(PROMPT) Once the line containing "change (hd (0, 0%float)" is found, copy that line and all remaining lines of the records exactly, including the last one, and add nothing.

[SOURCE MATERIAL]

(** X22. [check_agent_health] returns and leaves the orchestrator as it
    was. Without a channel the report is empty. With one, the report has an
    entry for each of the four identities, the orchestrator's own queue
    included, in the order of the table: "healthy" when the inspection of the
    queue returned a positive number of consumers, "no_consumers" when it
    returned none or raised. The answers to the three heartbeats have no part
    in it. *)
Theorem check_agent_health_verdicts (w : World) (o : Orchestrator) :
  exists w' health,
    check_agent_health w o = (w', o, Ok health) /\
    uuid_calls w' = 3 + uuid_calls w /\
    match channel (mq o) with
    | None => health = [] /\ trace w' = trace w
    | Some _ =>
        health = verdicts w (3 + pika_calls w) /\
        (forall a, dict_get (AgentType_value a) health
                   = Some (verdict (pika w (3 + pika_calls w + position a)))) /\
        pika_calls w' = 7 + pika_calls w
    end.
Proof.
  destruct o as [q objs tbl hs].
  unfold check_agent_health. cbn [for_each].
  unfold mbind, Py_bind, bind, self_mq, within. cbn [mq].
  rewrite new_AgentMessage_run; cbn [mq].
  match goal with |- context [send_message ?m ?w1 q] =>
    destruct (send_message_trace m w1 q) as (n1 & _ & ->) end.
  unfold set_mq at 1. cbn [mq objects tasks response_handlers mret Py_ret ret].
  rewrite new_AgentMessage_run; cbn [mq].
  match goal with |- context [send_message ?m ?w1 q] =>
    destruct (send_message_trace m w1 q) as (n2 & _ & ->) end.
  unfold set_mq at 1. cbn [mq objects tasks response_handlers mret Py_ret ret].
  rewrite new_AgentMessage_run; cbn [mq].
  match goal with |- context [send_message ?m ?w1 q] =>
    destruct (send_message_trace m w1 q) as (n3 & _ & ->) end.
  unfold set_mq at 1. cbn [mq objects tasks response_handlers mret Py_ret ret].
  destruct (channel q) as [c|] eqn:Hc.
  - match goal with |- context [get_queue_stats ?w3 q] =>
      destruct (get_queue_stats_eq w3 q c Hc) as (w4 & -> & Hp & Hu & Hn & _)
    end.
    unfold set_mq. cbn [mq objects tasks response_handlers].
    rewrite grade_inspections.
    eexists _, _. split; [reflexivity|]. split; [exact Hu|].
    split; [reflexivity|]. split; [|exact Hn].
    intros []; reflexivity.
  - unfold get_queue_stats. run. rewrite Hc. run.
    eexists _, _. split; [reflexivity|]. repeat split.
Qed.

(** X23. With a channel, [check_agent_health] first publishes a heartbeat
    from the orchestrator to each of the three agents, in that order and each
    on the agent's own queue, and none to itself; four inspections follow and
    nothing else. *)
Theorem check_agent_health_heartbeats (w : World) (o : Orchestrator) (c : nat) :
  channel (mq o) = Some c ->
  exists w' health beats rest,
    check_agent_health w o = (w', o, Ok health) /\
    trace w' = trace w ++ beats ++ rest /\
    Forall2 (fun ev agent =>
               exists id now name r,
                 queue_of agent = Some name /\
                 ev = published (heartbeat_for agent id now) name r)
      beats [LOCAL_CLAUDE; LOCAL_OPENAI; CLOUD_GEMINI] /\
    length rest = 4 /\
    Forall2 (fun ev name => exists r, ev = Pika (queue_declare name false true) r)
      rest (map snd AGENT_QUEUES).
Proof.
  intros Hc. destruct o as [q objs tbl hs]. cbn [mq] in Hc.
  unfold check_agent_health. cbn [for_each].
  unfold mbind, Py_bind, bind, self_mq, within. cbn [mq].
  rewrite new_AgentMessage_run; cbn [mq].
  match goal with |- context [send_message ?m ?w1 q] =>
    destruct (send_message_trace m w1 q) as (n1 & Hq1 & ->) end.
  unfold set_mq at 1. cbn [mq objects tasks response_handlers mret Py_ret ret].
  rewrite new_AgentMessage_run; cbn [mq].
  match goal with |- context [send_message ?m ?w1 q] =>
    destruct (send_message_trace m w1 q) as (n2 & Hq2 & ->) end.
  unfold set_mq at 1. cbn [mq objects tasks response_handlers mret Py_ret ret].
  rewrite new_AgentMessage_run; cbn [mq].
  match goal with |- context [send_message ?m ?w1 q] =>
    destruct (send_message_trace m w1 q) as (n3 & Hq3 & ->) end.
  unfold set_mq at 1. cbn [mq objects tasks response_handlers mret Py_ret ret].
  rewrite Hc.
  match goal with |- context [get_queue_stats ?w3 q] =>
    destruct (get_queue_stats_eq w3 q c Hc) as (w4 & -> & _ & _ & _ & tr & Htr & Hlen & Hall)
  end.
  unfold set_mq. cbn [mq objects tasks response_handlers].
  rewrite grade_inspections.
  eexists _, _, [_; _; _], tr. split; [reflexivity|]. split.
  { rewrite Htr. cbn [trace log answered read drawn].
    rewrite <- !app_assoc. cbn [app]. reflexivity. }
  split; [|split; assumption].
  repeat constructor; eexists _, _, _, _; (split; [eassumption|reflexivity]).
Qed.
(** * Behavioral taxonomy: the accessor layer of [src/index.ts]

    A shallow embedding of the data model and of the accessor functions of
    [@affectively/behavioral-taxonomy], with the properties of its
    specification stated and settled on that embedding.

    Conventions of the embedding.
    - The four JSON documents are module-level constants of the source;
      here they are the variables of a section, so every accessor reads as
      in the source and takes its document as an argument once the section
      is closed.
    - A JavaScript string is a [string] of code units in the range
      U+0000..U+00FF (Latin-1), on which [toLowerCase] is a map of single
      code units.
    - A loop identifier and the metadata totals are integers ([Z]).
    - A number that enters arithmetic (a difficulty, the average) is a
      [number]: a rational, an infinity or NaN.  An operation on finite
      numbers is the exact operation followed by a rounding [rnd] and by
      overflow to an infinity beyond the largest finite value, as in
      IEEE 754. *)

From Stdlib Require Import Ascii String QArith Qround Qabs Lqa.
From stdpp Require Import gmap strings list fin_maps countable.

Local Open Scope Z_scope.
Local Open Scope string_scope.
Local Open Scope list_scope.

(** ** Types *)

Record BehavioralLoopLogic := {
  given : string;
  when : string;
  then_ : string;
  result : string
}.

Inductive LoopOrigin :=
  GENETIC | BEHAVIORAL | NARRATIVE | DIGITAL | ENVIRONMENTAL.

Inductive LoopModality :=
  | VISUAL_STATIC | VISUAL_DYNAMIC | AUDITORY | HAPTIC | OLFACTORY
  | META | PROXEMIC.

Inductive LoopMutability := IMMUTABLE | STUBBORN | FLUID | VOLATILE.

Inductive LoopValence :=
  | ATTRACTION | REPULSION | DOMINANCE | SUBMISSION | TRUST | DECEPTION
  | DISRUPTION.

Record LoopTaxonomy := {
  origin : LoopOrigin;
  modality : LoopModality;
  (* LoopMutability | number *)
  mutability : LoopMutability + Q;
  valences : list LoopValence
}.

Record LoopOperator := {
  op_name : string;
  mechanism : string
}.

Record LoopVeracity := {
  objectiveGrounding : Q;
  socialConsensus : Q;
  recursiveAmplification : Q;
  frictionIndex : Q
}.

(** A JavaScript number: a finite value, an infinity or NaN. *)
Inductive number := Fin (q : Q) | PInf | NInf | NaN.

Record LoopIntervention := {
  difficulty : number;
  interdict : option string;
  minimize : option string;
  recognize : option string;
  leverage : option string
}.

Record LoopMeta := {
  tags : list string;
  relatedArchetypes : option (list string);
  academicFields : option (list string)
}.
(** The two arrays of [predictNextPeak] after the [forEach]: slot [j]
    holds the sum, and the count, of the readings of hour [j]. *)
Lemma hourly_totals_nth (tz : Zone) (data : list EnergyData)
      (totals counts : list float) (j : nat) :
  length totals = 24%nat -> length counts = 24%nat -> (j < 24)%nat ->
  let readings :=
    filter (fun reading => getHours tz (timestamp reading) =? Z.of_nat j)
           data in
  let result :=
    fold_left
      (fun acc reading =>
         let hour := Z.to_nat (getHours tz (timestamp reading)) in
         (update_at (fst acc) hour (fun total => (total + value reading)%float),
          update_at (snd acc) hour (fun count => (count + 1)%float)))
      data (totals, counts) in
  length (fst result) = 24%nat /\ length (snd result) = 24%nat
  /\ nth j (fst result) 0%float
     = fold_left (fun sum reading => (sum + value reading)%float) readings
                 (nth j totals 0%float)
  /\ nth j (snd result) 0%float
     = fold_left (fun count _ => (count + 1)%float) readings
                 (nth j counts 0%float).
Proof.
  intros Ht Hc Hj. cbn zeta. revert totals counts Ht Hc.
  induction data as [|r data IH]; intros totals counts Ht Hc.
  - cbn. auto.
  - cbn [fold_left filter fst snd].
    set (hour := Z.to_nat (getHours tz (timestamp r))).
    specialize (IH (update_at totals hour (fun total => (total + value r)%float))
                   (update_at counts hour (fun count => (count + 1)%float))).
    rewrite !update_at_length in IH. specialize (IH Ht Hc).
    destruct IH as (H1 & H2 & H3 & H4).
    rewrite !update_at_nth in H3, H4 by lia.
    assert (Hhour : (j =? hour)%nat
                    = (getHours tz (timestamp r) =? Z.of_nat j)).
    { subst hour. unfold getHours.
      pose proof (Z.mod_pos_bound (localTime tz (timestamp r) / msPerHour) 24
                    ltac:(lia)).
      destruct (Nat.eqb_spec j (Z.to_nat
                  ((localTime tz (timestamp r) / msPerHour) mod 24)));
        destruct (Z.eqb_spec ((localTime tz (timestamp r) / msPerHour) mod 24)
                             (Z.of_nat j)); try reflexivity; lia. }
    rewrite Hhour in H3, H4.
    repeat apply conj; try assumption.
    + rewrite H3. destruct (getHours tz (timestamp r) =? Z.of_nat j);
        reflexivity.
    + rewrite H4. destruct (getHours tz (timestamp r) =? Z.of_nat j);
        reflexivity.
Qed.

Lemma nth_repeat_zero (j n : nat) : nth j (repeat 0%float n) 0%float = 0%float.
Proof. apply nth_repeat. Qed.

(** The hourly averages of [predictNextPeak] are the averages of the
    readings of each hour. *)
Lemma normalizedAverages_eq (tz : Zone) (recentData : list EnergyData) :
  normalizedAverages tz recentData
  = map (fun h => (h, hourly_average tz recentData h)) (range 24).
Proof.
  unfold normalizedAverages, hourly_totals.
  pose proof (fun j => hourly_totals_nth tz recentData (repeat 0%float 24)
                         (repeat 0%float 24) j eq_refl eq_refl) as H.
  cbn zeta in H.
  destruct (fold_left _ recentData (repeat 0%float 24, repeat 0%float 24))
    as [totals counts].
  cbn [fst snd] in H.
  apply (nth_ext _ _ (0, 0%float) (0, 0%float)).
  - rewrite !length_map, !length_combine.
    destruct (H 0%nat ltac:(lia)) as (-> & -> & _).
    unfold range. rewrite length_map, length_seq. reflexivity.
  - intros j Hj.
    rewrite length_map, !length_combine in Hj.
    destruct (H 0%nat ltac:(lia)) as (Hlt & Hlc & _).
    rewrite Hlt, Hlc in Hj. unfold range in Hj |- *.
    rewrite length_map, length_seq in Hj. cbn in Hj.
    destruct (H j Hj) as (_ & _ & Ht & Hc).
    rewrite nth_repeat_zero in Ht, Hc.
    set (g := fun p : float * float * Z =>
                (snd p, (fst (fst p) / or_one (snd (fst p)))%float)).
    rewrite (nth_indep _ _ (g (0%float, 0%float, 0)))
      by (rewrite length_map, !length_combine, Hlt, Hlc, length_map,
            length_seq; cbn; lia).
    rewrite (map_nth g).
    rewrite !combine_nth
      by (rewrite ?length_combine, ?Hlt, ?Hlc, ?length_map, ?length_seq;
          reflexivity).
    subst g. cbn [fst snd]. rewrite Ht, Hc.
    set (k := fun h => (h, hourly_average tz recentData h)).
    rewrite (nth_indep _ _ (k 0)) by (rewrite !length_map, length_seq; lia).
    rewrite (map_nth k).
    change 0 with (Z.of_nat 0) at 1 2.
    rewrite !map_nth, !seq_nth by lia. cbn [Nat.add]. subst k.
    unfold hourly_average, or_one. reflexivity.
Qed.

(** The [reduce] that picks the peak hour: it ends on an hour whose
    average no hour exceeds, the first such hour unless a [NaN] comes
    before it. *)
Lemma peak_fold (f : Z -> float) (n : nat) :
  let r :=
    fold_left (fun max current : Z * float =>
                 if (snd max <? snd current)%float then current else max)
              (map (fun h => (h, f h)) (range n)) (0, f 0) in
  (0 <= fst r /\ (fst r < Z.of_nat n \/ fst r = 0))
  /\ snd r = f (fst r)
  /\ (forall j, 0 <= j < Z.of_nat n -> (f (fst r) <? f j)%float = false)
  /\ (forall j, 0 <= j < fst r ->
                (f j <? f (fst r))%float = true \/ is_nan (f j) = true).
Proof.
  induction n as [|n IH]; cbn zeta.
  - cbn. repeat apply conj; try reflexivity; try lia; intros; lia.
  - unfold range in *. rewrite seq_S, !map_app, fold_left_app.
    cbn [Nat.add map fold_left].
    cbn zeta in IH.
    set (r := fold_left _ (map _ (map Z.of_nat (seq 0 n))) (0, f 0)) in *.
    destruct IH as ((H0 & Hlt) & Hs & Hmax & Hfirst).
    cbn [snd]. destruct (snd r <? f (Z.of_nat n))%float eqn:E.
    + cbn [fst snd]. rewrite Hs in E.
      destruct (ltb_not_nan _ _ E) as [Hn1 Hn2].
      repeat apply conj; try reflexivity; try lia.
      * intros j Hj.
        destruct (Z.eq_dec j (Z.of_nat n)) as [-> | Hne];
          [apply ltb_irrefl|].
        destruct (f (Z.of_nat n) <? f j)%float eqn:E'; [|reflexivity].
        pose proof (ltb_trans _ _ _ E E') as Ht.
        rewrite Hmax in Ht by lia. discriminate.
      * intros j Hj.
        destruct (is_nan (f j)) eqn:Enan; [now right | left].
        apply (leb_ltb_trans _ (f (fst r))); [|exact E].
        apply leb_total; try assumption. apply Hmax. lia.
    + repeat apply conj; try assumption; try lia.
      intros j Hj.
      destruct (Z.eq_dec j (Z.of_nat n)) as [-> | Hne].
      * rewrite <- Hs. exact E.
      * apply Hmax. lia.
Qed.

Lemma peakHour_spec (tz : Zone) (recentData : list EnergyData) :
  let h := fst (peakHour tz recentData) in
  0 <= h < 24
  /\ snd (peakHour tz recentData) = hourly_average tz recentData h
  /\ (forall j, 0 <= j < 24 ->
                (hourly_average tz recentData h
                   <? hourly_average tz recentData j)%float = false)
  /\ (forall j, 0 <= j < h ->
                (hourly_average tz recentData j
                   <? hourly_average tz recentData h)%float = true
                \/ is_nan (hourly_average tz recentData j) = true).
Proof.
  cbn zeta. unfold peakHour. rewrite normalizedAverages_eq.
  change (hd (0, 0%float)
             (map (fun h => (h, hourly_average tz recentData h)) (range 24)))
    with (0, hourly_average tz recentData 0).
  destruct (peak_fold (hourly_average tz recentData) 24)
    as ((H0 & Hlt) & Hs & Hmax & Hfirst).
  repeat apply conj; try assumption; lia.
Qed.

[/SOURCE MATERIAL]

(SOLVED PROBLEM)
  change (hd (0, 0%float)
             (map (fun h => (h, hourly_average tz recentData h)) (range 24)))
    with (0, hourly_average tz recentData 0).
  destruct (peak_fold (hourly_average tz recentData) 24)
    as ((H0 & Hlt) & Hs & Hmax & Hfirst).
  repeat apply conj; try assumption; lia.
Qed.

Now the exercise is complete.